Athlete, Dribble Backwards


Athlete, Dribble Backwards

Jason Cooper

Galatians 1:17-18 (NIV)

I did not go up to Jerusalem to see those who were apostles before I was, but I went into Arabia. Later I returned to Damascus. Then after three years, I went up to Jerusalem to get acquainted with Cephas and stayed with him fifteen days.

When I was a freshman in college, Coach Jackson took me aside and said, “Jason, you have to unlearn that. You can’t just dribble right through the double team with your head down in college like you could in high school. You have to look up and dribble backwards out of it.” 

Then he demonstrated the footwork as he pounded the ball into the hardwood and moved backward with surprising precision. 

You’ve probably had to make adjustments in college. Maybe, your outside hits are now dug in volleyball, your receivers are now covered in football, or your defenders are quicker in soccer. 

What you were doing used to work, but it’s different at the college level. You have to unlearn old habits as you learn new ones. 

After Paul was blinded, he had to adapt to the college level. He couldn’t just learn on top of what he already knew. His transition included unlearning. 

It’s interesting to imagine what those three years were like for Paul. Picture him at a desk, unthinking and rethinking God and His kingdom, as he shuffled and erased images and ideas in his head. 

It had to be agonizing at times, as Paul’s understanding of God and His kingdom crashed and had to be rebuilt.

There were times Paul probably threw up his hands and echoed his first question when he saw the bright light, Who are you Lord? Because I don’t know! 

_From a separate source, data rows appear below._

(* ===== verification/FeedService.v ===== *)
(** * The feed service ([services/warp_split_feeds.py])

    The unattended cycle and the admin's operations on the split list, over a
    world made of the host of the manager, the tables, the fetcher's cache, the
    messages sent and the in-memory cooldown ledger. Clocks are oracles. What it
    promises is proved in [FeedSafety], [FeedDecisions] and [FeedRefresh]. *)

From S2P Require Import Prelude PyText PyIp IpSpace Float64 Json SplitMerge SplitAnalysis SplitManager WarpFetcher FeedStore.
From Stdlib Require Import SpecFloat.
#[local] Open Scope Z_scope.

(** ** Configuration and errors *)

Definition MODE_OFF : str := py "off".
Definition MODE_REVIEW : str := py "review".
Definition MODE_AUTO : str := py "auto".
Definition SERVICE_MODES : list str := [MODE_OFF; MODE_REVIEW; MODE_AUTO].

Definition DECISION_APPLIED : str := py "applied".
Definition DECISION_QUEUED : str := py "queued".
Definition DECISION_NOCHANGE : str := py "nochange".
Definition DECISION_REJECTED : str := py "rejected".
Definition DECISION_FAILED : str := py "failed".

Definition ADOPTED_META_KEY : str := py "warp_split_manual_adopted".
Definition STREAK_HASH_KEY : str := py "warp_split_streak_hash".
Definition STREAK_COUNT_KEY : str := py "warp_split_streak_count".

(** Every exception that crosses the service: the manager's, the [WarpFeedError]s
    by cause, and a [ValueError] of [ipaddress]. *)
Inductive svc_error :=
  | SplitErr (e : split_error)
  | NoCache (slug : str)
  | CapCause (pairs : list (str * str)) (count limit : Z)
  | NothingPending
  | StaleCandidate (under_lock : bool)
  | SourceErr (e : source_error)
  | ValueErr.
Definition is_feed_error (e : svc_error) : bool :=
  match e with
  | NoCache _ | CapCause _ _ _ | NothingPending | StaleCandidate _ => true
  | SourceErr ConstraintFailed => false
  | SourceErr _ => true
  | SplitErr _ | ValueErr => false
  end.
Definition is_split_error (e : svc_error) : bool :=
  is_feed_error e || match e with
                     | SplitErr (RunnerRaised _) | SplitErr OverflowInGateway => false
                     | SplitErr _ => true
                     | _ => false
                     end.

It took three years for Paul to emerge to a more public setting. That just shows how long the process takes. 

Student athlete, it’s hard to unlearn what you learned in high school sports, because you were so good at learning it the first time. Together, your mind and body remember what to do. But now you have to retrain those neuromuscular pathways. 

It can be the same with Christianity. 

Since God desires to be known, it seems like He refuses us contentment when it comes to our knowledge of Him and His kingdom, like He did with Saul.  

It seems like God simply won’t be put down – and by put down I mean sat down and figured out like a puzzle, then walked away from.

Thank God that He’s into the process of correcting misnomers and patiently reteaching us, because we don’t know it all. 

But I wonder if we are into that process as much as God is.  

We post-Enlightenment Westerners prize answers and explanations. We like categories and efficiency. We like things to be linear and logical. 

We like to be on top of things. We value having arrived. We like done deals. 

Perhaps, one of our weaknesses is to undervalue processes, because they seem inefficient. They mean we aren’t certain. We think they mean we’re weak or soft. 

Undergoing a process seems to imply that we haven’t arrived – and isn’t that a threat to where we thought we stood? 

Student athlete, God is concerned about us getting Him and His kingdom right. If where we stood is not where we need to stand, we need to move. 

And God allows space for that — for us to fumble, adapt, and learn — because our faith is fluid, not stagnant. It’s an unfolding wonder, not a fixed mode of flawless monotony. 

This doesn’t mean there aren’t constants and non-negotiables in Christianity. There are old standbys that don’t vary. But at the same time, being Christian doesn’t mean we know it all and can just dribble with our heads down. 

Like Saul, we sometimes need to move backwards to move forwards, because digging deeper into what we already know isn’t always the same as growth. We can recant, and to get it right, sometimes we must. 

God has a long history of raising up those He agitates, like He did with Paul. Are you willing to be thrust into the uncomfortable place of not knowing Him and His kingdom to find out about them?